Las estadísticas de accidentes de tránsito ocurridos en nuestro país reflejan que el 73 por ciento de los percances viales arroja como saldo lesionados de gravedad. Ello incluye personas a las que se les amputa al menos un miembro o quedan con parálisis parcial o total, postradas de por vida en cama, con el consecuente drama que ello constituye no solo para los afectados, sino también para su familia.
Esas situaciones que no figuran en el plan de vida de nadie, pero que por diversas razones –por lo general imprudencia en el volante, alta velocidad, ingestión de alcohol, desatención al caminar– a veces se presentan, modifican completamente el presente y futuro de las víctimas y su entorno inmediato.
Además de las secuelas físicas, quedan consecuencias síquicas, ya que, de un día para otro, los accidentados se encuentran sin una pierna para trasladarse libremente de un lugar a otro o practicar algún deporte. Esas modificaciones corporales pueden aún ser más rotundas cuando las víctimas quedan inmovilizadas parcial o totalmente.
Todo ello impacta en la conducta de los afectados directamente y en su círculo familiar. Hay sentimientos de frustración y de culpa que generan situaciones conflictivas que se van acrecentando a medida que transcurre el tiempo.
Es allí donde resulta fundamental una terapia sicológica que incluya a todos los miembros de la familia, a la par de la tarea de rehabilitación física a través de ejercicios. Si no se logra una reeducación eficaz para aceptar con madurez la realidad y modificar las normas de comportamiento el sufrimiento será mucho mayor.
Ante esta realidad, es necesario reflexionar profundamente como sociedad pensando que nadie tiene que sentirse excluido de la posibilidad de ser una de esas personas discapacitadas a raíz de un accidente de tránsito.
Tomar conciencia de ello y obrar en consecuencia tomando las precauciones requeridas pueden ser parte de una estrategia que salvaguarde la integridad física y sicológica de las personas. Siempre será mejor llegar un poco más tarde a destino o dejar de beber la bebida favorita si se va a conducir antes que sufrir algún accidente que ha de lamentarse por el resto de la vida. Los lamentos son vanos después de siniestros que transforman la existencia.

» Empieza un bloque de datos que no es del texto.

(** The value is one of the values of the enumeration. *)
Definition member (members : list string) (v : value) : bool :=
  match v with
  | JStr s => bool_decide (s ∈ members)
  | _ => false
  end.

(** A rule that applies when its bound is set. *)
Definition bound_rule (bound : option Z) (violated : Z -> bool) (message : Z -> string)
    : list (bool * string) :=
  match bound with
  | Some n => [(violated n, message n)]
  | None => []
  end.

(** The eight rules of a field in the listed order, each with whether the
    value violates it and the message it fails with.  [looks_at] tells which
    values the rules 2 to 8 look at. *)
Definition rule_list (looks_at : value -> bool) (field : string) (r : Rules.t) (v : value)
    : list (bool * string) :=
  [ (Rules.required r && absent v, "Missing required field: " +:+ field);
    (looks_at v && bool_decide (Rules.type r = Some TyString) && negb (is_string v),
     "Field " +:+ field +:+ " must be a string");
    (looks_at v && bool_decide (Rules.type r = Some TyNumber) && negb (is_number v),
     "Field " +:+ field +:+ " must be a number") ]
  ++ bound_rule (Rules.minLength r) (fun n => looks_at v && shorter_than v n)
       (fun n => "Field " +:+ field +:+ " must be at least " +:+ pretty n +:+ " characters")
  ++ bound_rule (Rules.maxLength r) (fun n => looks_at v && longer_than v n)
       (fun n => "Field " +:+ field +:+ " must be at most " +:+ pretty n +:+ " characters")
  ++ bound_rule (Rules.min r) (fun n => looks_at v && below v n)
       (fun n => "Field " +:+ field +:+ " must be at least " +:+ pretty n)
  ++ bound_rule (Rules.max r) (fun n => looks_at v && above v n)
       (fun n => "Field " +:+ field +:+ " must be at most " +:+ pretty n)
  ++ match Rules.enum r with
     | Some members =>
         [(looks_at v && negb (member members v),
           "Field " +:+ field +:+ " must be one of: " +:+ join ", " members)]
     | None => []
     end.
(** C7: on a store ready for backup, [backup(stage)] copies if and only
    if [stage mod backup_freq = 0].  When due it returns normally and, of
    the three sidecar files and the container, each one present is found
    in [Backup/] under its own name afterwards, each one absent is passed
    over without error (its place in [Backup/] stays as it was), and no
    other path changes.  When not due it returns normally and changes
    neither the disk nor the store. *)
Theorem backup_copies_iff_due (w : world) (stage freq : Z) (dss : gmap string dataset) :
  backup_ready w freq dss →
  (stage mod freq = 0 →
     ∃ w', backup stage w = (Ok tt, w') ∧
           (∀ p, p ∈ backup_sources →
              fs w' !! _make_backup_path p =
                match fs w !! p with
                | Some n => Some n
                | None => fs w !! _make_backup_path p
                end) ∧
           (∀ q, (∀ p, p ∈ backup_sources → q ≠ _make_backup_path p) →
              fs w' !! q = fs w !! q)) ∧
  (stage mod freq ≠ 0 → backup stage w = (Ok tt, w)).
Proof.
  intros Hready. split.
  - intros Hdue. eexists. split; [by apply (backup_due w stage freq dss) |]. split.
    + intros p Hp. simpl. by apply backup_image_copy.
    + intros q Hq. simpl. by apply backup_image_other.
  - by apply (backup_not_due w stage freq dss).
Qed.

Lemma sources_listed :
  communicator_path ∈ backup_sources ∧ data_store_path ∈ backup_sources ∧
  remd_runner_path ∈ backup_sources ∧ h5_path ∈ backup_sources.
Proof. split_and!; in_sources. Qed.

A esa responsabilidad ciudadana personal hay que agregar –y no está demás insistir en ello– el componente de la educación tanto formal como informal. Las escuelas y colegios, la familia, los municipios, las gobernaciones, los medios de comunicación y las diversas organizaciones sociales tienen que tomar partido a favor de la vida educando desde sus respectivos ámbitos. Es una siembra a largo plazo, pero tan imprescindible como la prevención que compete aquí y ahora a cada cual.